Will this really be enough?

What do you guys think about this:

Henry Vasquez said...

Let's make sure that this doesn't turn into a party issue. This problem runs deep through all of government. It was a problem for Bush's administration and it is a problem for Obama's administration. It is difficult to find the right balance. But I agree, there are times when security needs to be able to do its job effectively, and sometimes the internal politics of an agency can get in the way.

Gregory said...

I don't claim that under Bush we were doing this correctly either. And the dude being interviewed in that article was part of the Clinton administration (and other administrations as well).

But it does seem that political correctness is a culprit in this recent security failure.

Bill said...

I think the intelligence community should take responsibility for their own failings in this circumstance, rather than laying the blame on the nebulous "political correctness" boogeyman.

I agree with Woolsey that more scrutiny should be applied to men in their 20s and 30s, especially those who pay in cash or don't have luggage, but security's failure to do so in this most recent example doesn't strike me as an example of "political correctness". It sounds more like laziness.
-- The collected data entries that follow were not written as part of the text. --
(** * Scraper platform: tenant visibility, keyset pagination, job lifecycle

    A shallow embedding of the NestJS services of the scraper platform
    (DatasetsService, JobsService, ItemsService) over a relational store
    modelled as lists of rows, followed by the properties established
    about them.  The store is PostgreSQL behind the node-postgres driver:
    ids are [uuid] columns, timestamps are [timestamptz] columns, tags and
    sources are [text[]] columns.  The Python worker (claim / succeed /
    fail / ingest) is modelled in [Module Worker]. *)

From Stdlib Require Import ZArith List String Ascii Bool Lia.
From Stdlib Require Import Sorted Permutation OrderedTypeEx.
Import ListNotations.

Set Warnings "-register-all".

Local Open Scope string_scope.
Local Open Scope Z_scope.

(* ================================================================== *)
(** ** JavaScript values *)

(** A JS [number] as the controllers produce it with [parseInt]: an
    integer or [NaN]. *)
Inductive number : Type :=
| NaN
| Num (z : Z).

(** [x || d] on numbers: [0] and [NaN] are falsy, [undefined] too. *)
Definition orDefault (x : option number) (d : Z) : Z :=
  match x with
  | Some (Num z) => if z =? 0 then d else z
  | Some NaN => d
  | None => d
  end.

Definition Math_min (a b : Z) : Z := Z.min a b.

(** [if (s)] on an optional string: [undefined] and [""] are falsy. *)
Definition truthy (s : option string) : option string :=
  match s with
  | Some v => if (v =? "")%string then None else Some v
  | None => None
  end.

(** JSON values ([Record<string, any>] columns). *)
Inductive json : Type :=
| JNull
| JBool (b : bool)
| JNum (z : Z)
| JStr (s : string)
| JArr (l : list json)
| JObj (fields : list (string * json)).

(** A [Date] is a number of milliseconds since the epoch. *)
Definition Date : Type := Z.

(** A [timestamptz] column holds an instant in microseconds since the
    epoch ([DEFAULT now()] fills it at that resolution). *)
Definition Timestamp : Type := Z.

(** The driver reads a timestamp into the [Date] of its millisecond, the
    microseconds below it being dropped, and binds a [Date] as the
    timestamp at which that millisecond starts. *)
Definition toDate (t : Timestamp) : Date := t / 1000.
Definition toTimestamp (d : Date) : Timestamp := d * 1000.

(** The instant of the [Date] a timestamp is read into. *)
Definition asRead (t : Timestamp) : Timestamp := toTimestamp (toDate t).

(** A field of a request body as the validation pipe hands it over: left
    out, [null] (which [@IsOptional()] lets through), or a value. *)
Inductive Field (A : Type) : Type :=
| Absent
| Null
| Value (a : A).
Arguments Absent {A}.
Arguments Null {A}.
Arguments Value {A} a.

(** [s.split(sep)] for a one-character separator. *)
Fixpoint split (sep : ascii) (s : string) : list string :=
  match s with
  | EmptyString => [EmptyString]
  | String c rest =>
      if Ascii.eqb c sep then EmptyString :: split sep rest
      else match split sep rest with
           | hd :: tl => String c hd :: tl
           | [] => [String c EmptyString]
           end
  end.

Definition pipe : ascii := "|"%char.

Fixpoint noPipe (s : string) : bool :=
  match s with
  | EmptyString => true
  | String c rest => negb (Ascii.eqb c pipe) && noPipe rest
  end.

(* ================================================================== *)
(** ** Errors *)

(** The exceptions a request can end with.  [BadRequestException] is the
    framework's InvalidArgument.  The last three are not [HttpException]s
    and nothing catches them: [DatabaseError] is a statement the store
    rejects, [ReferenceError] the use of an identifier that is not bound,
    [TypeError] the read of a property of [undefined]. *)
Inductive HttpError : Type :=
| NotFoundException
| ForbiddenException
| BadRequestException
| DatabaseError
| ReferenceError
| TypeError.

Inductive Result (A : Type) : Type :=
| Ok (a : A)
| Err (e : HttpError).
Arguments Ok {A} a.
Arguments Err {A} e.

Definition bind {A B} (r : Result A) (k : A -> Result B) : Result B :=
  match r with
  | Ok a => k a
  | Err e => Err e
  end.

Notation "'let*' x ':=' e 'in' k" := (bind e (fun x => k))
  (at level 10, x pattern, e at level 100, k at level 200).

(* ================================================================== *)
(** ** Schema (db/schema.ts) *)

(** A [uuid] column is given by its canonical text (lower-case digits in
    the 8-4-4-4-12 form), whose order by character codes is the order of
    the store on uuids.  Each table comes with [selected]: the row as a
    statement hands it to the service, every timestamp read into a [Date]
    and given by the instant of that [Date]. *)
Module TenantsTable.
Record row : Type := {
  id : string;
  name : string;
  api_key : string;
  is_enabled : bool;
  created_at : Timestamp;
  updated_at : Timestamp
}.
I think another problem that he correctly pinpointed was the problem of the politicization of the intelligence community, but I fail to see the connection between "political correctness" and imposing artificial caps to a no-fly list.

This, along with the fact that in the same interview he argues against racial and religious profiling, makes me wonder if Woolsey even understands what "political correctness" means. It almost seems like he took a meaningless swipe at a favorite conservative whipping boy to appease the National Review's audience. I liken it to when I sneak my dog's medicine into a piece of cheese to get him to eat it.

Btw, if so-called "political correctness" was in any way inhibiting our ability to prevent terrorist attacks, that's certainly no longer the case if we're basing our searches on passengers' national origin.

ShamRockNRoll said...

As this specific policy is concerned, I really don't have a problem with it. But it sure isn't a silver bullet. There do need to be more comprehensive risk-based security measures in place, not just "random" screenings and things of that sort.

Gregory said...

I too found it to be funny that Woolsey was politically correct in his attack on political correctness. I'll chalk that up to the exigencies of contemporary political discourse, and not to idiocy on his part.

This national origin thing is indeed somewhat anti-PC, but it's pretty mild. And probably fairly ineffective. What about all the Islamist terrorists from Western nations? I think they might as well make some even more un-PC rules (though I guess I wouldn't necessarily expect them to make this rule public.) I think this case and the Hasan case shows how some people still value political correctness and ideology over actually keeping people safe from murder. Does anyone here actually think treating Muslims and non-Muslims as if they were equally likely to be terrorists is an effective way to fight terrorism? We should also consider psychological profiling, which the Israelis use. E.g. watch how people react to surprising noises or visuals in the airport. Apparently they've got it down to a science or something.

And I don't understand the dichotomy: that we should either blame the intelligence community or political correctness. I think I'm blaming the political correctness (and stupidity, etc.) of the intelligence community. I don't see why I need to choose one or the other.

ShamRockNRoll said...

Blaming political correctness is setting up a straw man. I fail to see how being "politically correct" resulted in any security breach. It's simply a lack of innovation in security measures within DHS. This can be improved, but I also find it silly to think that we can keep every potential terrorist off a plane.